(* ===== verification/Decimal.v ===== *)
(** * Decimals ([column/parquet/decimal.rs])

    A fixed-point number as an [i128] and a scale, its big-endian bytes and
    its text.  A text is the list of its characters.  [to_f64] is not
    modelled. *)

From S2P Require Import Prelude Digits Machine.

Record Decimal : Type := { unscaled : Z; scale : Z }.

Definition i128_ok (z : Z) : Prop := - 2 ^ 127 ≤ z < 2 ^ 127.

Section decimal.
Context `{Build}.

Definition i128_mul (a b : Z) : run () Z := arith (to_signed 128 (a * b)) (a * b).
Definition i128_pow10 (n : Z) : run () Z := arith (to_signed 128 (10 ^ n)) (10 ^ n).
Definition i32_neg (a : Z) : run () Z := arith (as_i32 (- a)) (- a).

Definition decimal_fmt (d : Decimal) : run () (list Z) :=
  if decide (scale d ≤ 0) then
    let? n := i32_neg (scale d) in
    let? p := i128_pow10 (n mod 2 ^ 32) in
    let? v := i128_mul (unscaled d) p in
    Ok (show_i128 v)
  else
    let? divisor := i128_pow10 (scale d) in
    let sign := if decide (unscaled d < 0) then [MINUS] else [] in
    let magnitude := Z.abs (unscaled d) in
    let divisor := divisor mod 2 ^ 128 in
    if decide (divisor = 0) then Err Panics
    else
      let whole := magnitude / divisor in
      let frac := magnitude mod divisor in
      Ok (sign ++ show_u128 whole ++ [DOT] ++ pad_left (scale d) (show_u128 frac)).
End decimal.

(** [value << 8] on an [i128] loses the bits that leave the type. *)
Definition from_be_bytes (bs : bytes) : Z :=
  let negative := match head bs with Some b => negb (bool_decide (Z.land b 0x80 = 0)) | None => false end in
  foldl (λ value byte, Z.lor (to_signed 128 (Z.shiftl value 8)) byte) (if negative then -1 else 0) bs.

(** ** Reading a decimal text *)

(** Digits up to the first other character. *)
Fixpoint span_digits (s : list Z) : list Z * list Z :=
  match s with
  | c :: s' => if is_digit c then let '(a, b) := span_digits s' in (c :: a, b) else ([], s)
  | [] => ([], [])
  end.

Definition read_unsigned (s : list Z) : option (Z * Z) :=
  let '(whole, rest) := span_digits s in
  match whole, rest with
  | [], _ => None
  | _, [] => Some (digits_val whole, 0)
  | _, c :: frac =>
      if decide (c = DOT ∧ frac ≠ [] ∧ forallb is_digit frac = true) then Some (digits_val (whole ++ frac), zlen frac) else None
  end.

(** A sign, digits, and a fraction whose length is the scale. *)
Definition read_decimal (s : list Z) : option Decimal :=
  match s with
  | c :: s' =>
      if decide (c = MINUS) then (λ '(v, n), {| unscaled := - v; scale := n |}) <$> read_unsigned s'
      else (λ '(v, n), {| unscaled := v; scale := n |}) <$> read_unsigned s
  | [] => None
  end.

(** ** Big-endian bytes *)

Lemma be_fold l acc :
  bytes_ok l → i128_ok (acc * 2 ^ (8 * zlen l) + be_val l) →
  foldl (λ value byte, Z.lor (to_signed 128 (Z.shiftl value 8)) byte) acc l = acc * 2 ^ (8 * zlen l) + be_val l.
Proof.
  intros Hl. revert acc. induction Hl as [|b l Hb Hl IH]; intros acc Hv; [cbn; lia|].
  rewrite be_val_cons in *. cbn [foldl length] in *. rewrite pow_8_S in *. pose proof (be_val_bound l Hl) as Hbl.
  set (p := 2 ^ (8 * zlen l)) in *. assert (Hp : 0 < p) by (apply Z.pow_pos_nonneg; lia).
  assert (Hstep : Z.lor (to_signed 128 (Z.shiftl acc 8)) b = acc * 256 + b).
  { unfold u8_ok in Hb. unfold i128_ok in Hv. assert (Hacc : - 2 ^ 119 ≤ acc < 2 ^ 119).
    { change (2 ^ 127) with (2 ^ 119 * 256) in Hv. change (2 ^ 119) with 664613997892457936451903530140172288 in *. nia. }
    rewrite Z.shiftl_mul_pow2 by lia. change (2 ^ 8) with 256. change (2 ^ 119) with 664613997892457936451903530140172288 in *.
    rewrite to_signed_small by (first [lia | change (2 ^ (128 - 1)) with 170141183460469231731687303715884105728; lia]).
    rewrite Z.lor_comm. change 256 with (2 ^ 8). rewrite (lor_above b acc 8) by lia. lia. }
  rewrite Hstep, IH; [lia|]. replace ((acc * 256 + b) * p + be_val l) with (acc * (256 * p) + (b * p + be_val l)) by lia. done.
Qed.

(** The [n] low bytes of a number, most significant first, read back. *)
Lemma from_be_bytes_twos (n : nat) v :
  (1 ≤ n ≤ 16)%nat → - 2 ^ (8 * Z.of_nat n - 1) ≤ v < 2 ^ (8 * Z.of_nat n - 1) → from_be_bytes (be_bytes n v) = v.
Proof.
  intros Hn Hv. destruct n as [|m]; [lia|]. set (q := 2 ^ (8 * Z.of_nat m)).
  assert (Hq : 0 < q) by (apply Z.pow_pos_nonneg; lia).
  assert (Hhalf : 2 ^ (8 * Z.of_nat (S m) - 1) = 128 * q).
  { replace (8 * Z.of_nat (S m) - 1) with (7 + 8 * Z.of_nat m) by lia. rewrite Z.pow_add_r by lia. done. }
  rewrite Hhalf in Hv. unfold from_be_bytes.
  match goal with |- foldl _ ?a _ = _ => set (acc := a) end.
  assert (Hacc : acc = if decide (v < 0) then -1 else 0).
  { unfold acc. cbn [be_bytes head]. fold q. pose proof (Z.mod_pos_bound (v / q) 256 ltac:(lia)) as Hm.
    assert (-128 ≤ v / q < 128) as Hd by (split; [apply Z.div_le_lower_bound|apply Z.div_lt_upper_bound]; lia).
    pose proof (Z.div_mod v q ltac:(lia)). pose proof (Z.mod_pos_bound v q Hq).
    assert (Hl := land_80 ((v / q) mod 256) Hm). case_decide as Hneg.
    - rewrite bool_decide_eq_false_2; [done|]. rewrite Hl. assert (v / q < 0) by nia. Z.div_mod_to_equations. lia.
    - rewrite bool_decide_eq_true_2; [done|]. apply Hl. assert (0 ≤ v / q) by (apply Z.div_pos; lia). rewrite Z.mod_small; lia. }
  assert (Ev : acc * 2 ^ (8 * zlen (be_bytes (S m) v)) + be_val (be_bytes (S m) v) = v).
  { rewrite be_bytes_length, be_val_be_bytes, pow_8_S. fold q. rewrite Hacc. case_decide.
    - rewrite <- (Z.mod_add v 1) by lia. rewrite Z.mod_small; lia.
    - rewrite Z.mod_small; lia. }
  rewrite be_fold; [done|apply be_bytes_ok|]. rewrite Ev. unfold i128_ok.
  assert (q ≤ 2 ^ 120) by (apply Z.pow_le_mono_r; lia). change (2 ^ 127) with (128 * 2 ^ 120). lia.
Qed.

(** ** Digits *)

Lemma span_digits_app s r :
  forallb is_digit s = true → match r with c :: _ => is_digit c = false | [] => True end → span_digits (s ++ r) = (s, r).
Proof.
  intros Hs Hr. induction s as [|c s IH]; cbn in *.
  - destruct r as [|c r]; [done|]. cbn. by rewrite Hr.
  - apply andb_prop in Hs as [-> Hs]. by rewrite IH.
Qed.

(** A sign before an unsigned text. *)
Lemma read_signed v n s (neg : bool) :
  read_unsigned s = Some (v, n) → read_decimal ((if neg then [MINUS] else []) ++ s) = Some {| unscaled := if neg then - v else v; scale := n |}.
Proof.
  intros Hs. destruct neg; cbn [app]; unfold read_decimal.
  - rewrite decide_True by done. by rewrite Hs.
  - destruct s as [|c s]; [done|]. rewrite decide_False; [by rewrite Hs|]. intros ->. cbn in Hs. done.
Qed.

Section text.
Context `{Build} (v : Z).
Hypothesis Hv : i128_ok v.

Lemma abs_u128 : 0 ≤ Z.abs v < 2 ^ 128.
Proof using Hv. unfold i128_ok in Hv. change (2 ^ 127) with 170141183460469231731687303715884105728 in Hv. change (2 ^ 128) with 340282366920938463463374607431768211456. lia. Qed.

Lemma pow10_ok s : 0 ≤ s ≤ 38 → i128_pow10 s = Ok (10 ^ s) ∧ 0 < 10 ^ s < 2 ^ 128.
Proof using.
  intros Hs. assert (Hpow : 0 < 10 ^ s ≤ 10 ^ 38) by (split; [apply Z.pow_pos_nonneg|apply Z.pow_le_mono_r]; lia).
  change (10 ^ 38) with 100000000000000000000000000000000000000 in Hpow. unfold i128_pow10.
  change (2 ^ 128) with 340282366920938463463374607431768211456. split; [|lia].
  rewrite to_signed_small; [apply arith_exact|lia|]. change (2 ^ (128 - 1)) with 170141183460469231731687303715884105728. lia.
Qed.

(** The sign is written for a negative number. *)
Lemma read_abs n s :
  read_unsigned s = Some (Z.abs v, n) → read_decimal ((if decide (v < 0) then [MINUS] else []) ++ s) = Some {| unscaled := v; scale := n |}.
Proof using.
  clear. intros Hr. pose proof (read_signed _ _ _ (bool_decide (v < 0)) Hr) as Hrd. case_decide as Hneg.
  - rewrite bool_decide_eq_true_2 in Hrd by done. etransitivity; [exact Hrd|]. do 2 f_equal. lia.
  - rewrite bool_decide_eq_false_2 in Hrd by done. etransitivity; [exact Hrd|]. do 2 f_equal. lia.
Qed.

Lemma fmt_integer : ∃ text, decimal_fmt {| unscaled := v; scale := 0 |} = Ok text ∧ read_decimal text = Some {| unscaled := v; scale := 0 |}.
Proof using Hv.
  exists ((if decide (v < 0) then [MINUS] else []) ++ show_u128 (Z.abs v)). split.
  - unfold decimal_fmt. cbn [scale unscaled]. rewrite decide_True by lia.
    assert (Hn0 : i32_neg 0 = Ok 0) by reflexivity. rewrite Hn0. change (0 mod 2 ^ 32) with 0.
    rewrite (proj1 (pow10_ok 0 ltac:(lia))). change (10 ^ 0) with 1. unfold i128_mul. rewrite Z.mul_1_r, to_signed_small by (exact Hv || lia).
    rewrite arith_exact. f_equal. unfold show_i128. case_decide; cbn [app]; repeat f_equal; lia.
  - apply read_abs. destruct (show_u128_ok _ abs_u128) as (Hd & Hall & Hne & _). unfold read_unsigned.
    rewrite <- (app_nil_r (show_u128 (Z.abs v))) at 1. rewrite span_digits_app by done.
    destruct (show_u128 (Z.abs v)) eqn:E; [done|]. by rewrite Hd.
Qed.

Lemma fmt_fraction s : 1 ≤ s ≤ 38 → ∃ text, decimal_fmt {| unscaled := v; scale := s |} = Ok text ∧ read_decimal text = Some {| unscaled := v; scale := s |}.
Proof using Hv.
  intros Hs. destruct (pow10_ok s ltac:(lia)) as [Hp Hb]. pose proof abs_u128 as Hm. unfold decimal_fmt. cbn [scale unscaled].
  rewrite decide_False, Hp by lia. rewrite Z.mod_small by lia. rewrite decide_False by lia. eexists. split; [done|]. apply read_abs.
  set (m := Z.abs v) in *. pose proof (Z.div_mod m (10 ^ s) ltac:(lia)) as Hdm. pose proof (Z.mod_pos_bound m (10 ^ s) ltac:(lia)) as Hmb.
  assert (Hdb : 0 ≤ m / 10 ^ s ≤ m) by (split; [apply Z.div_pos; lia|apply Z.div_le_upper_bound; nia]).
  destruct (show_u128_ok (m / 10 ^ s)) as (Hd & Hall & Hne & _); [lia|].
  destruct (show_u128_ok (m mod 10 ^ s)) as (Hdf & Hallf & _ & Hk); [lia|].
  destruct (pad_left_ok s (show_u128 (m mod 10 ^ s)) (Hk s ltac:(lia) ltac:(lia)) Hallf) as (Hpl & Hpv & Hpa).
  set (w := show_u128 (m / 10 ^ s)) in *. set (f := pad_left s _) in *. unfold read_unsigned. rewrite span_digits_app by done.
  cbn [app]. destruct w eqn:Ew; [done|]. rewrite <- Ew in *.
  rewrite decide_True by (split_and!; [done|intros E; rewrite E in Hpl; cbn in Hpl; lia|done]). rewrite digits_val_app, Hd, Hpv, Hdf, Hpl. do 2 f_equal. lia.
Qed.
End text.

(** ** Properties *)

(** A decimal is exact from its bytes to its text.  The big-endian
    two's-complement bytes of a number, one to sixteen of them, are read as
    that number; and for every scale from 0 to 38 the text of the decimal
    denotes the same number with the same scale, in a release and in a debug
    build. *)
Theorem decimal_exact `{Build} (n : nat) (v s : Z) :
  (1 ≤ n ≤ 16)%nat → - 2 ^ (8 * Z.of_nat n - 1) ≤ v < 2 ^ (8 * Z.of_nat n - 1) → 0 ≤ s ≤ 38 →
  from_be_bytes (be_bytes n v) = v ∧
  ∃ text, decimal_fmt {| unscaled := v; scale := s |} = Ok text ∧ read_decimal text = Some {| unscaled := v; scale := s |}.
Proof.
  intros Hn Hv Hs. split; [by apply from_be_bytes_twos|].
  assert (H128 : i128_ok v).
  { unfold i128_ok. assert (2 ^ (8 * Z.of_nat n - 1) ≤ 2 ^ 127) by (apply Z.pow_le_mono_r; lia). lia. }
  destruct (decide (s = 0)) as [->|]; [by apply fmt_integer|apply fmt_fraction; [done|lia]].
Qed.

(** The text of [-0.105]. *)
Example decimal_fmt_ex : decimal_fmt (H := debug) {| unscaled := -105; scale := 3 |} = Ok [45; 48; 46; 49; 48; 53].
Proof. reflexivity. Qed.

--- --- ---

- **EXERCISE AIM**: Look through the entries above, find each line containing "head", and copy it.

- **RESULT**:
  let negative := match head bs with Some b => negb (bool_decide (Z.land b 0x80 = 0)) | None => false end in
  { unfold acc. cbn [be_bytes head]. fold q. pose proof (Z.mod_pos_bound (v / q) 256 ltac:(lia)) as Hm.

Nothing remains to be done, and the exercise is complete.